Last fall, 1,045 Hispanics, 562 blacks and 69 American Indians were admitted to Berkeley, but this year the numbers are 434, 191 and 27 respectively, for an overall drop of 61 percent. The administration seems to think the university will be a failure if there are not lots of blacks and Hispanics on campus (it gets plenty of Asians without affirmative action), so it has pulled out all the stops to try to get them in. It sends them videos of the campus, and treats them to evenings of dinner and dancing. Chancellor Robert Berdahl himself telephones some of them, pleading with them to come to Berkeley. “They really want us,” observed Rafael Farais with a smile as he sat in Berkeley’s Alumni House, watching the sun set over San Francisco Bay while a mambo band played in the background. He has an offer from Stanford as well, and will not make up his mind until he sees how much money the schools offer him. (Michelle Locke, Recruiting for Minorities Intense, AP, April 27, 1998.)

Blacks who are already at Berkeley have decided to sabotage the school’s efforts. Although the abolition of affirmative action was a voter initiative forced upon reluctant administrators, blacks now say Berkeley doesn’t like them any more. Students and faculty who used to get on the telephone and urge students to come to Berkeley refused to this year despite special pleading from the chancellor. Dana Inman is a senior and works at the Black Recruitment and Retention Center.
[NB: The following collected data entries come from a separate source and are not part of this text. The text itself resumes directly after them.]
(** C22: what [wait] does, on every branch.  If some child has exited, it frees the
    first one in table order: it gives back the kernel stacks of the child's threads and
    of the child and then the child's memory, and calls nothing else of memory; it
    returns the child's process id, the slot is UNUSED with id 0, no parent and no
    workers, the slots of the child's threads are UNUSED too, and no other slot, queue
    or lock changes.  If no child has exited, it returns -1 when there
    is no child or the caller is killed, with the table unchanged, and otherwise
    leaves the caller SLEEPING on itself, the channel [exit] wakes.  A child is a
    process whose parent is the caller and whose [master] is null. *)
Theorem wait_reaps s cur c :
  can_wait s cur c →
  (∀ i pr, ptable (ps_k s) !! i = Some pr →
     NoDup (members (p_workerthread pr)) ∧ i ∉ members (p_workerthread pr)) →
  (∀ a (e : E), ∃ e', e_kfree a e = Ret tt e') → (∀ a (e : E), ∃ e', e_freevm a e = Ret tt e') →
  match list_find (exited_child cur) (ptable (ps_k s)) with
  | Some (i, pr) => returns wait s (λ pid s', pid = p_pid pr ∧ ∃ T e',
      s' = mkpstate (set_ptable T (ps_k s)) e'
      ∧ reap_frees (ptable (ps_k s)) pr (ps_env s) e' ∧ T !! i = Some (freed_child pr)
      ∧ released (ptable (ps_k s)) T i (p_workerthread pr))
  | None =>
      if existsb (waitable cur) (ptable (ps_k s)) && (p_killed c =? 0)
      then wait s = Asleep (ChProc cur) (with_lock true
             (with_table (<[cur := sleeper (ChProc cur) c]> (ptable (ps_k s))) s))
      else wait s = Ret (-1) s
  end.
Proof.
  intros Hc Hself Hk Hf. pose proof Hc as [Hok (Hl & HF & HT) Hcpu Hcur].
  pose proof (wait_scanned s cur c Hc) as Hw. 
  destruct (list_find _ _) as [[i pr]|] eqn:Hfind.
  - apply list_find_Some in Hfind as (Hi & _ & _). unfold returns. rewrite Hw.
    fold (returns (pid ← reap i; release_ptable;; mret pid) (with_lock true s)
      (λ pid s', pid = p_pid pr ∧ ∃ T e', s' = mkpstate (set_ptable T (ps_k s)) e'
        ∧ reap_frees (ptable (ps_k s)) pr (ps_env s) e' ∧ T !! i = Some (freed_child pr) ∧ released (ptable (ps_k s)) T i (p_workerthread pr))).
    apply returns_bind. eapply returns_mono.
    + apply (reap_run (with_lock true s) i pr); try done.
      * by apply (tab_proc _ Hok _ _ Hi).
      * by apply (Hself i).
      * intros t Ht. split; [intros ->; by apply (Hself i pr Hi)|]. cbn. rewrite (tab_procs _ Hok).
        apply elem_of_members in Ht as [n Hn]. by eapply (ok_worker _ (tab_proc _ Hok _ _ Hi)).
    + intros pid s' (-> & T & e' & -> & HE & H1 & H2).
      eapply returns_bind_eq; [by apply release_run|]. apply returns_ret. split; [done|].
      exists T, e'. split_and!; [|done|done|done..]. destruct s as [[] ?]; cbn in *. by subst.
  - rewrite Hw. destruct (existsb _ _); destruct (p_killed c =? 0); cbn [negb orb andb].
    1: { unfold sleep_begin. rewrite bind_assoc.
      assert (on_k (gets cpu_proc) (with_lock true s) = Ret (Some cur) (with_lock true s)) as Hg
        by (unfold on_k, gets; cbn; rewrite Hcpu; done).
      rewrite (bind_ret _ _ _ _ _ Hg), bind_assoc, bind_mret, bind_assoc.
      pose proof (lookup_lt_Some _ _ _ Hcur) as Hlt. destruct s as [k e]; cbn [ps_k ps_env] in *.
      change (with_lock true (mkpstate k e)) with (mkpstate (set_ptable_lock true k) e).
      rewrite (bind_ret _ _ _ _ _ (updp_run (mkpstate (set_ptable_lock true k) e) cur c _ Hcur)).
      change (with_table _ _) with (at_slot (set_ptable_lock true k) e cur (set_p_chan (Some (ChProc cur)) c)) at 1.
      rewrite bind_assoc, (bind_ret _ _ _ _ _ (at_slot_upd (set_ptable_lock true k) e cur _ _ Hlt)).
      erewrite bind_ret; [reflexivity|].
      apply (sched_run _ cur (sleeper (ChProc cur) c)); try done. cbn. by apply list_lookup_insert_eq. }
    all: rewrite (bind_ret _ _ _ _ _ (release_run (with_lock true s) eq_refl)); unfold mret, M_ret; f_equal;
      destruct s as [[] ?]; cbn in *; by subst.
Qed.
End wait.

Section fork_thms.
Context {E : Type} `{!ProcEnv E}.
Implicit Types (s : pstate E).

Lemma dup_list_lookup (a b : list (option nat)) (fd : nat) :
  length a = length b → dup_list a b !! fd = match a !! fd with Some None => b !! fd | r => r end.
Proof.
  intros Hl. unfold dup_list. rewrite lookup_zip_with. destruct (a !! fd) as [x|] eqn:Ha; [|done].
  pose proof (lookup_lt_Some _ _ _ Ha) as Hlt. rewrite Hl in Hlt.
  destruct (lookup_lt_is_Some_2 _ _ Hlt) as [y ->]. by destruct x.
Qed.

Lemma copied_name (t q : list Z) : cstring (copy_name t q) = take (length t - 1) (cstring q).
Proof.
  assert (∀ n r, cstring ((take n (cstring q ++ [0]) ++ [0]) ++ r) = take n (cstring q)) as H; [|apply H].
  induction q as [|c q IH]; intros [|n] r; cbn; try done; destruct (Z.eqb_spec c 0) as [->|Hc]; cbn; try done.
  rewrite (proj2 (Z.eqb_neq c 0) Hc). f_equal. apply IH.
Qed.

(** C21: what [fork] does, on every branch.  Without an UNUSED slot it returns -1 and
    changes nothing.  Without a page for the stack, or without memory for the copy of
    the address space, it returns -1 with the stack given back and the slot UNUSED
    again; only the process id has been used up and, in the second case, the slot is
    left in the queue of level 0.  Otherwise it returns the next process id and fills
    the first UNUSED slot, and only it: the child has that id, the caller as its parent,
    the new page table and stack, the caller's size, directory, name and open files
    (where the caller has none, what the slot held), the caller's trap frame with 0 in
    %eax (its result of the call), is RUNNABLE and waits in the queue of level 0; one
    reference is taken for each open file and one for the directory, and nothing else
    happens to files and memory; no other process enters or leaves a queue, the queues
    keep their invariant and the lock is free. *)
Theorem fork_child s cur c :
  can_fork s cur c →
  let k := ps_k s in
  match list_find (λ p, p_state p = UNUSED) (ptable k) with
  | None => fork s = Ret (-1) s
  | Some (np, old) => ∀ ks e1, e_kalloc (ps_env s) = Ret ks e1 →
      if ks =? 0 then
        fork s = Ret (-1) (at_slot (counted k) e1 np (set_p_state UNUSED (embryo (nextpid k) 0 old)))
      else ∀ pg e2, e_copyuvm (p_pgdir c) (p_sz c) e1 = Ret pg e2 →
      if pg =? 0 then ∃ Q e',
        let left := set_p_state UNUSED (set_p_kstack 0 (set_p_pgdir 0 (newborn (nextpid k) ks old))) in
        let k' := set_ptable (<[np := left]> (ptable k)) (set_MLFQ_queues Q (counted k)) in
        fork s = Ret (-1) (mkpstate k' e') ∧ e_kfree ks e2 = Ret tt e' ∧ enqueued k k' np
      else ∃ Q ch e', let k' := set_ptable (<[np := ch]> (ptable k)) (set_MLFQ_queues Q (counted k)) in
        fork s = Ret (nextpid k) (mkpstate k' e') ∧ fork_dups c e2 e'
        ∧ p_state ch = RUNNABLE ∧ p_pid ch = nextpid k ∧ p_parent ch = Some cur
        ∧ p_sz ch = p_sz c ∧ p_pgdir ch = pg ∧ p_kstack ch = ks ∧ p_cwd ch = p_cwd c
        ∧ p_tf ch = set_tf_eax 0 (p_tf c)
        ∧ cstring (p_name ch) = take (length (p_name old) - 1) (cstring (p_name c))
        ∧ (∀ fd : nat, p_ofile ch !! fd
             = match p_ofile c !! fd with Some None => p_ofile old !! fd | r => r end)
        ∧ enqueued k k' np ∧ ptable_lock k' = false
  end.
Proof.
  intros Hc k. destruct (list_find _ _) as [[np old]|] eqn:Hf; [|by eapply fork_no_slot].
  destruct (cf_slot _ _ _ Hc np old Hf) as [_ Hlo]. pose proof (cf_files _ _ _ Hc) as Hlc.
  intros ks e1 Hka. destruct (Z.eqb_spec ks 0) as [->|Hks]; [by eapply fork_no_stack|].
  intros pg e2 Hcu. destruct (Z.eqb_spec pg 0) as [->|Hpg].
  - destruct (fork_no_memory s cur c np old ks e1 e2 Hc Hf Hka Hks Hcu) as (Q & e' & F & Hk & Hq).
    exists Q, e'. split; [exact F|]. split; [exact Hk|exact Hq].
  - destruct (fork_run s cur c np old ks pg e1 e2 Hc Hf Hka Hks Hcu Hpg) as (Q & e' & F & HE & Hin).
    exists Q, (fork_child_of cur c old (nextpid k) ks pg), e'. split; [exact F|]. split; [exact HE|].
    split_and!; try reflexivity; [apply copied_name| |exact Hin|exact (cf_lock _ _ _ Hc)].
    intros fd. apply dup_list_lookup. congruence.
Qed.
When some blacks visited the campus, she and other staffers said they shouldn’t come: “We told them that it’s a very hostile environment and that we’re not welcome here, and they don’t want us here because they’re not letting us in.” It is hard to imagine a more spoiled and thankless attitude toward a university that has coddled them from the beginning.
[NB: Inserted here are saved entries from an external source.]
(* ===== verification/File.v ===== *)
(** * Open files (file.c, and pipealloc of pipe.c)

    The table of open files over an environment [E] for what is below it: the pipes,
    the inodes and the log, whose operations [FileEnv] names.  A [struct file*] is the
    index of a slot of [ftable.file].  A call that sleeps (on an empty or full pipe,
    for a lock, for room in the log) has the outcome [Asleep]. *)
From S2P Require Import Prelude Params Block Bio BioInv Log Store Str Fs.

Inductive file_type := FD_NONE | FD_PIPE | FD_INODE.
#[export] Instance file_type_eq_dec : EqDecision file_type.
Proof. solve_decision. Defined.

(** [struct file] (file.h) *)
Record file := mkfile {
  f_type : file_type;
  f_ref : Z;
  f_readable : bool;
  f_writable : bool;
  f_pipe : Z;  (* the address of the pipe *)
  f_ip : nat;  (* index into the inode cache *)
  f_off : Z
}.

Definition set_f_type (v : file_type) (f : file) : file :=
  mkfile v (f_ref f) (f_readable f) (f_writable f) (f_pipe f) (f_ip f) (f_off f).
Definition set_f_ref (v : Z) (f : file) : file :=
  mkfile (f_type f) v (f_readable f) (f_writable f) (f_pipe f) (f_ip f) (f_off f).
Definition set_f_readable (v : bool) (f : file) : file :=
  mkfile (f_type f) (f_ref f) v (f_writable f) (f_pipe f) (f_ip f) (f_off f).
Definition set_f_writable (v : bool) (f : file) : file :=
  mkfile (f_type f) (f_ref f) (f_readable f) v (f_pipe f) (f_ip f) (f_off f).
Definition set_f_pipe (v : Z) (f : file) : file :=
  mkfile (f_type f) (f_ref f) (f_readable f) (f_writable f) v (f_ip f) (f_off f).
Definition set_f_ip (v : nat) (f : file) : file :=
  mkfile (f_type f) (f_ref f) (f_readable f) (f_writable f) (f_pipe f) v (f_off f).
Definition set_f_off (v : Z) (f : file) : file :=
  mkfile (f_type f) (f_ref f) (f_readable f) (f_writable f) (f_pipe f) (f_ip f) v.

Class FileEnv (E : Type) := {
  fe_begin_op : M E unit;
  fe_end_op : M E unit;
  fe_ilock : nat → M E unit;
  fe_iunlock : nat → M E unit;
  fe_iput : nat → M E unit;
  fe_stati : nat → M E stat;
  fe_readi : nat → Z → Z → M E (Z * list Z);
  fe_writei : nat → list Z → Z → Z → M E Z;
  fe_pipeclose : Z → bool → M E unit;
  fe_piperead : bool → Z → Z → M E (Z * list Z);  (* whether the caller is killed *)
  fe_pipewrite : bool → Z → list Z → Z → M E Z;
  fe_newpipe : M E Z;  (* kalloc, and the initialisation of the pipe; 0 is null *)
}.

(** [ftable], and what is below. *)
Record filest (E : Type) := mkfilest { ft : list file; ft_lock : bool; ft_env : E }.
Arguments mkfilest {E}.
Arguments ft {E}.
Arguments ft_lock {E}.
Arguments ft_env {E}.

Section file.
Context {E : Type} `{!FileEnv E}.
Abbreviation KM := (M (filest E)).

Definition below {A} (m : M E A) : KM A := λ s,
  match m (ft_env s) with
  | Ret a e => Ret a (mkfilest (ft s) (ft_lock s) e)
  | Panic msg => Panic msg
  | Fault => Fault
  | Asleep c e => Asleep c (mkfilest (ft s) (ft_lock s) e)
  end.

Definition getf (f : nat) : KM file := λ s,
  match ft s !! f with Some x => Ret x s | None => Fault end.
Definition updf (f : nat) (g : file → file) : KM unit := λ s,
  match ft s !! f with
  | Some x => Ret tt (mkfilest (<[f := g x]> (ft s)) (ft_lock s) (ft_env s))
  | None => Fault
  end.
Definition acquire_ft : KM unit := λ s,
  if ft_lock s then Panic "acquire" else Ret tt (mkfilest (ft s) true (ft_env s)).
Definition release_ft : KM unit := λ s,
  if ft_lock s then Ret tt (mkfilest (ft s) false (ft_env s)) else Panic "release".

Definition fileinit : KM unit := modify (λ s, mkfilest (ft s) false (ft_env s)).

Definition filealloc : KM (option nat) :=
  acquire_ft;;
  s ← get;
  match list_find (λ f, f_ref f = 0) (ft s) with
  | Some (f, _) =>
      updf f (set_f_ref 1);;
      release_ft;;
      mret (Some f)
  | None => release_ft;; mret None
  end.

Definition filedup (f : nat) : KM nat :=
  acquire_ft;;
  x ← getf f;
  if f_ref x <? 1 then panic "filedup" else
  updf f (set_f_ref (s32 (f_ref x + 1)));;
  release_ft;;
  mret f.

(** What [fileclose] does with the copy [ff] of the file, once nobody refers to it. *)
Definition close_object (ff : file) : KM unit :=
  match f_type ff with
  | FD_PIPE => below (fe_pipeclose (f_pipe ff) (f_writable ff))
  | FD_INODE =>
      below fe_begin_op;;
      below (fe_iput (f_ip ff));;
      below fe_end_op
  | FD_NONE => mret tt
  end.

Definition fileclose (f : nat) : KM unit :=
  acquire_ft;;
  x ← getf f;
  if f_ref x <? 1 then panic "fileclose" else
  updf f (set_f_ref (f_ref x - 1));;
  if 0 <? f_ref x - 1 then release_ft else
  ff ← getf f;
  updf f (set_f_ref 0);;
  updf f (set_f_type FD_NONE);;
  release_ft;;
  close_object ff.

(** The result and what is stored at [st]. *)
Definition filestat (f : nat) : KM (Z * option stat) :=
  x ← getf f;
  match f_type x with
  | FD_INODE =>
      below (fe_ilock (f_ip x));;
      st ← below (fe_stati (f_ip x));
      below (fe_iunlock (f_ip x));;
      mret (0, Some st)
  | _ => mret (-1, None)
  end.

(** The result and the bytes stored at [addr]. *)
Definition filepread (killed : bool) (f : nat) (n off : Z) : KM (Z * list Z) :=
  x ← getf f;
  if negb (f_readable x) then mret (-1, []) else
  match f_type x with
  | FD_PIPE => below (fe_piperead killed (f_pipe x) n)
  | FD_INODE =>
      below (fe_ilock (f_ip x));;
      r ← below (fe_readi (f_ip x) (u32 off) (u32 n));
      below (fe_iunlock (f_ip x));;
      mret r
  | FD_NONE => panic "filepread"
  end.

Definition fileread (killed : bool) (f : nat) (n : Z) : KM (Z * list Z) :=
  x ← getf f;
  if negb (f_readable x) then mret (-1, []) else
  match f_type x with
  | FD_PIPE => below (fe_piperead killed (f_pipe x) n)
  | FD_INODE =>
      below (fe_ilock (f_ip x));;
      r ← below (fe_readi (f_ip x) (f_off x) (u32 n));
      (if 0 <? r.1 then updf f (λ x, set_f_off (u32 (f_off x + r.1)) x) else mret tt);;
      below (fe_iunlock (f_ip x));;
      mret r
  | FD_NONE => panic "fileread"
  end.

(** [((MAXOPBLOCKS-1-1-2) / 2) * 512] *)
Definition max_chunk : Z := Z.quot (MAXOPBLOCKS - 1 - 1 - 2) 2 * 512.

(** The loop of [filepwrite]; [src] are the bytes at [addr + i].  A turn that goes on
    has written at least one byte. *)
Fixpoint filepwrite_loop (fuel : nat) (f : nat) (src : list Z) (i n off : Z) : KM Z :=
  if i <? n then
    match fuel with
    | O => fault
    | S fuel' =>
        let n1 := if max_chunk <? n - i then max_chunk else n - i in
        x ← getf f;
        below fe_begin_op;;
        below (fe_ilock (f_ip x));;
        r ← below (fe_writei (f_ip x) src (u32 off) n1);
        below (fe_iunlock (f_ip x));;
        below fe_end_op;;
        if r <? 0 then mret i else
        if negb (r =? n1) then panic "short filewrite" else
        filepwrite_loop fuel' f (drop (Z.to_nat r) src) (i + r) n off
    end
  else mret i.

Definition filepwrite (killed : bool) (f : nat) (src : list Z) (n off : Z) : KM Z :=
  x ← getf f;
  if negb (f_writable x) then mret (-1) else
  match f_type x with
  | FD_PIPE => below (fe_pipewrite killed (f_pipe x) src n)
  | FD_INODE =>
      i ← filepwrite_loop (Z.to_nat n) f src 0 n off;
      mret (if i =? n then n else -1)
  | FD_NONE => panic "filepwrite"
  end.

Fixpoint filewrite_loop (fuel : nat) (f : nat) (src : list Z) (i n : Z) : KM Z :=
  if i <? n then
    match fuel with
    | O => fault
    | S fuel' =>
        let n1 := if max_chunk <? n - i then max_chunk else n - i in
        x ← getf f;
        below fe_begin_op;;
        below (fe_ilock (f_ip x));;
        r ← below (fe_writei (f_ip x) src (f_off x) n1);
        (if 0 <? r then updf f (λ x, set_f_off (u32 (f_off x + r)) x) else mret tt);;
        below (fe_iunlock (f_ip x));;
        below fe_end_op;;
        if r <? 0 then mret i else
        if negb (r =? n1) then panic "short filewrite" else
        filewrite_loop fuel' f (drop (Z.to_nat r) src) (i + r) n
    end
  else mret i.

Definition filewrite (killed : bool) (f : nat) (src : list Z) (n : Z) : KM Z :=
  x ← getf f;
  if negb (f_writable x) then mret (-1) else
  match f_type x with
  | FD_PIPE => below (fe_pipewrite killed (f_pipe x) src n)
  | FD_INODE =>
      i ← filewrite_loop (Z.to_nat n) f src 0 n;
      mret (if i =? n then n else -1)
  | FD_NONE => panic "filewrite"
  end.

(** [pipealloc]: the two files, [None] for the result -1. *)
Definition pipealloc_bad (f0 f1 : option nat) : KM (option (nat * nat)) :=
  match f0 with Some f => fileclose f | None => mret tt end;;
  match f1 with Some f => fileclose f | None => mret tt end;;
  mret None.

Definition pipe_end (f : nat) (readable writable : bool) (p : Z) : KM unit :=
  updf f (set_f_type FD_PIPE);;
  updf f (set_f_readable readable);;
  updf f (set_f_writable writable);;
  updf f (set_f_pipe p).

Definition pipealloc : KM (option (nat * nat)) :=
  f0 ← filealloc;
  match f0 with
  | None => pipealloc_bad None None
  | Some r =>
      f1 ← filealloc;
      match f1 with
      | None => pipealloc_bad (Some r) None
      | Some w =>
          p ← below fe_newpipe;
          if p =? 0 then pipealloc_bad (Some r) (Some w) else
          pipe_end r true false p;;
          pipe_end w false true p;;
          mret (Some (r, w))
      end
  end.
End file.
Hispanics have been much more sensible. After a vigorous debate they decided they would be just as active as before in helping persuade Hispanics to attend. They even seem to understand what the new admissions policy really means. As one junior said to a prospective freshman, “We really admire you guys. You got in without any affirmative action or anything.” (Frank Bruni, Berkeley Blacks Suggesting to Black Recruits They Might Be Happier Elsewhere, New York Times, May 2 1998.)

Voodoo Comes To Jersey

Sheila DeGraff, a 28-year-old Haitian immigrant living on Long Island, was convinced that sounds coming from her basement were caused by spirits unleashed by her father. She hired Pierrot Charles, a voodoo priest living in New Jersey, to cast out the spirits. After Mr. Charles spent eight nights trying to chase away spirits, he tried something different on the ninth. He threw a sheet over Miss DeGraff, doused her with Florida Water — a cologne often used in “African” religions — and set her on fire. Mr. Charles took Miss DeGraff to his house but did not take her to the hospital until the next afternoon. She had third degree burns and required two operations and skin grafts. Police have charged Mr. Charles with attempted murder, in an incident that has brought unusual attention to practices that are ordinarily cloaked in great secrecy.
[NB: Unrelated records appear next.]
(* ===== verification/Kernel.v ===== *)
(** * The kernel put together

    The state below the process table: memory, pipes, the file system, the console and
    the timer ticks, with the file table on top of them; the interfaces [FileEnv], [ProcEnv] and
    [UserMem] of the components above are instances built from the components below.
    A pipe is kept apart from the bytes of the page that holds it.  The file system
    runs over any block store with transactions; the storage stack is one. *)
From S2P Require Import Prelude Params ProcState Sched Proc Block Bio BioInv Log Store Str Fs.
From S2P Require Import Kalloc Vm Pipe File Syscall Console.

(** log.c as the file system's clients use it. *)
Class Transactions (S : Type) := {
  s_begin_op : M S unit;
  s_end_op : M S unit;
  s_initlog : Z → M S unit;
  s_sync : M S Z;
  s_log_num : M S Z;
  s_caller : Z → S → S;  (* the pid of the calling process, for the locks of buffers *)
  s_wakeups : S → list chan;  (* the calls of wakeup made, and the state without them *)
  s_woken : S → S;
}.
#[export] Instance storage_transactions : Transactions storage := {|
  s_begin_op := begin_op;
  s_end_op := end_op;
  s_initlog := initlog;
  s_sync := sys_sync;
  s_log_num := sys_get_log_num;
  s_caller := set_cur_pid;
  s_wakeups := wakeups;
  s_woken := set_wakeups []
|}.

(** The processor's translation: the entry of the page table for [va]. *)
Definition mmu_entry (pgdir va : Z) : M memory Z :=
  pte ← walkpgdir pgdir va false;
  if pte =? 0 then fault else ldw pte.
Definition mem_load (pgdir va : Z) : M memory Z :=
  e ← mmu_entry pgdir va;
  if negb (has e PTE_P) then fault else
  gets (λ m, mm_bytes m (P2V (PTE_ADDR e) + va mod PGSIZE)).
Definition mem_store (pgdir va b : Z) : M memory unit :=
  e ← mmu_entry pgdir va;
  if negb (has e PTE_P && has e PTE_W) then fault else
  on_bytes (λ m, store m (P2V (PTE_ADDR e) + va mod PGSIZE) b).

Record kern (S : Type) := mkkern {
  kn_mem : memory;
  kn_pipes : gmap Z pipe;
  kn_fs : fsstate S;
  kn_cons : console;
  kn_ticks : Z;      (* uint *)
  kn_tickslock : bool;
  kn_shift : Z       (* the modifiers of the keyboard *)
}.
Arguments mkkern {S}.
Arguments kn_mem {S}.
Arguments kn_pipes {S}.
Arguments kn_fs {S}.
Arguments kn_cons {S}.
Arguments kn_ticks {S}.
Arguments kn_tickslock {S}.
Arguments kn_shift {S}.

Definition set_kn_mem {S} (v : memory) (k : kern S) : kern S :=
  mkkern v (kn_pipes k) (kn_fs k) (kn_cons k) (kn_ticks k) (kn_tickslock k) (kn_shift k).
Definition set_kn_pipes {S} (v : gmap Z pipe) (k : kern S) : kern S :=
  mkkern (kn_mem k) v (kn_fs k) (kn_cons k) (kn_ticks k) (kn_tickslock k) (kn_shift k).
Definition set_kn_fs {S} (v : fsstate S) (k : kern S) : kern S :=
  mkkern (kn_mem k) (kn_pipes k) v (kn_cons k) (kn_ticks k) (kn_tickslock k) (kn_shift k).
Definition set_kn_cons {S} (v : console) (k : kern S) : kern S :=
  mkkern (kn_mem k) (kn_pipes k) (kn_fs k) v (kn_ticks k) (kn_tickslock k) (kn_shift k).
Definition set_kn_ticks {S} (v : Z) (k : kern S) : kern S :=
  mkkern (kn_mem k) (kn_pipes k) (kn_fs k) (kn_cons k) v (kn_tickslock k) (kn_shift k).
Definition set_kn_tickslock {S} (v : bool) (k : kern S) : kern S :=
  mkkern (kn_mem k) (kn_pipes k) (kn_fs k) (kn_cons k) (kn_ticks k) v (kn_shift k).
Definition set_kn_shift {S} (v : Z) (k : kern S) : kern S :=
  mkkern (kn_mem k) (kn_pipes k) (kn_fs k) (kn_cons k) (kn_ticks k) (kn_tickslock k) v.

(** A function of one component, on the part of the state it works on. *)
Definition on_part {K P A} (part : K → P) (put : P → K → K) (m : M P A) : M K A := λ s,
  match m (part s) with
  | Ret a x => Ret a (put x s)
  | Panic msg => Panic msg
  | Fault => Fault
  | Asleep c x => Asleep c (put x s)
  end.

Section kernel.
Context {S : Type} `{!BlockStore S, !Transactions S}.
(** [end] and [data] of the linker script, the initial program, and devsw. *)
Context (kend kdata : Z) (initcode : list Z).
Context (dev_read : Z → option (nat → Z → M (fsstate S) (Z * list Z))).
Context (dev_write : Z → option (nat → list Z → Z → M (fsstate S) Z)).
Abbreviation NM := (M (kern S)).

Definition on_mem {A} (m : M memory A) : NM A := on_part kn_mem set_kn_mem m.
Definition on_fs {A} (m : M (fsstate S) A) : NM A := on_part kn_fs set_kn_fs m.
Definition on_cons {A} (m : M console A) : NM A := on_part kn_cons set_kn_cons m.
Definition on_log {A} (m : M S A) : NM A := on_fs (on_store m).
Definition set_pipes (f : gmap Z pipe → gmap Z pipe) : NM unit :=
  modify (λ s, set_kn_pipes (f (kn_pipes s)) s).
(** An operation on the pipe at the address [p]. *)
Definition on_pipe {A} (p : Z) (m : M pipe A) : NM A := λ s,
  match kn_pipes s !! p with
  | None => Fault
  | Some x => on_part (λ _, x) (λ y s, set_kn_pipes (<[p := y]> (kn_pipes s)) s) m s
  end.

(** The page of a new pipe, its bytes as they are. *)
Definition newpipe : NM Z :=
  p ← on_mem kalloc;
  if p =? 0 then mret 0 else
  m ← gets (λ s, mm_bytes (kn_mem s));
  set_pipes (<[p := new_pipe ((λ i, m (p + Z.of_nat i)) <$> seq 0 (Z.to_nat PIPESIZE))]>);;
  mret p.

(** [pipeclose], with the [kfree] that ends it. *)
Definition close_pipe (p : Z) (writable : bool) : NM unit :=
  dead ← on_pipe p (pipeclose (Z.to_nat p) writable);
  if (dead : bool) then
    set_pipes (delete p);;
    on_mem (kfree kend p)
  else mret tt.

Definition read_pipe (killed : bool) (p n : Z) : NM (Z * list Z) :=
  r ← on_pipe p (piperead (Z.to_nat p) killed n);
  match r with
  | Finished None => mret (-1, [])
  | Finished (Some bytes) => mret (Z.of_nat (length bytes), bytes)
  | Blocked c _ => go_to_sleep c
  end.
Definition write_pipe (killed : bool) (p : Z) (src : list Z) (n : Z) : NM Z :=
  r ← on_pipe p (pipewrite (Z.to_nat p) killed n (take (Z.to_nat n) src));
  match r with Finished v => mret v | Blocked c _ => go_to_sleep c end.

#[export] Instance kern_files : FileEnv (kern S) := {|
  fe_begin_op := on_log s_begin_op;
  fe_end_op := on_log s_end_op;
  fe_ilock ip := on_fs (ilock ip);
  fe_iunlock ip := on_fs (iunlock ip);
  fe_iput ip := on_fs (iput ip);
  fe_stati ip := on_fs (stati ip);
  fe_readi ip off n := on_fs (readi dev_read ip off n);
  fe_writei ip src off n := on_fs (writei dev_write ip src off n);
  fe_pipeclose := close_pipe;
  fe_piperead := read_pipe;
  fe_pipewrite := write_pipe;
  fe_newpipe := newpipe
|}.

#[export] Instance kern_proc : ProcEnv (filest (kern S)) := {|
  e_kalloc := below (on_mem kalloc);
  e_kfree v := below (on_mem (kfree kend v));
  e_setupkvm := below (on_mem (setupkvm kend kdata));
  e_inituvm pgdir := below (on_mem (inituvm pgdir initcode));
  e_allocuvm pgdir oldsz newsz := below (on_mem (allocuvm kend pgdir oldsz newsz));
  e_deallocuvm pgdir oldsz newsz := below (on_mem (deallocuvm kend pgdir oldsz newsz));
  e_copyuvm pgdir sz := below (on_mem (copyuvm kend kdata pgdir sz));
  e_freevm pgdir := below (on_mem (freevm kend pgdir));
  e_clearpteu pgdir uva := below (on_mem (clearpteu pgdir uva));
  e_copyout pgdir va buf := below (on_mem (copyout pgdir va buf));
  e_switchuvm kstack pgdir := below (on_mem (switchuvm (Some (kstack, pgdir))));
  e_switchkvm := below (on_mem switchkvm);
  e_filedup := filedup;
  e_fileclose := fileclose;
  e_idup ip := below (on_fs (idup ip));
  e_iput ip := below (on_fs (iput ip));
  e_begin_op := below (on_log s_begin_op);
  e_end_op := below (on_log s_end_op);
  e_namei_root := below (on_fs (namei dev_read [47]));
  e_fs_init := below (on_fs (iinit ROOTDEV));; below (on_log (s_initlog ROOTDEV))
|}.

(** The calls of [wakeup] that the components have made, and the state without them. *)
Definition kern_wakeups (k : kern S) : list chan :=
  mjoin (p_wakeups <$> (map_to_list (kn_pipes k)).*2) ++ fs_wakeups (kn_fs k)
  ++ s_wakeups (fs_store (kn_fs k)) ++ cn_wakeups (kn_cons k).
Definition kern_woken (k : kern S) : kern S :=
  set_kn_pipes (set_p_wakeups [] <$> kn_pipes k)
    (set_kn_cons (set_cn_wakeups [] (kn_cons k))
      (set_kn_fs (set_fs_wakeups [] (set_fs_store (s_woken (fs_store (kn_fs k))) (kn_fs k))) k)).

#[export] Instance kern_user : UserMem (filest (kern S)) := {|
  u_load pgdir va := below (on_mem (mem_load pgdir va));
  u_store pgdir va b := below (on_mem (mem_store pgdir va b))
|}.
End kernel.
James Weinberg, Mr. Charles’ lawyer, says his client was just practicing his religion and calls the indictment “ridiculous.” “It’s like charging a rabbi or a priest with murder,” he explains. Others note that voodoo is common among immigrants from Haiti. Henry Frank, who runs the Haitian Centers Council in Brooklyn says, “Like a lot of ethnic groups who’ve migrated here, we’ve brought our culture with us.” (Garry Pierre-Pierre, A Voodoo Priest is Charged in the Burning of a Woman, New York Times, April 8, 1998.)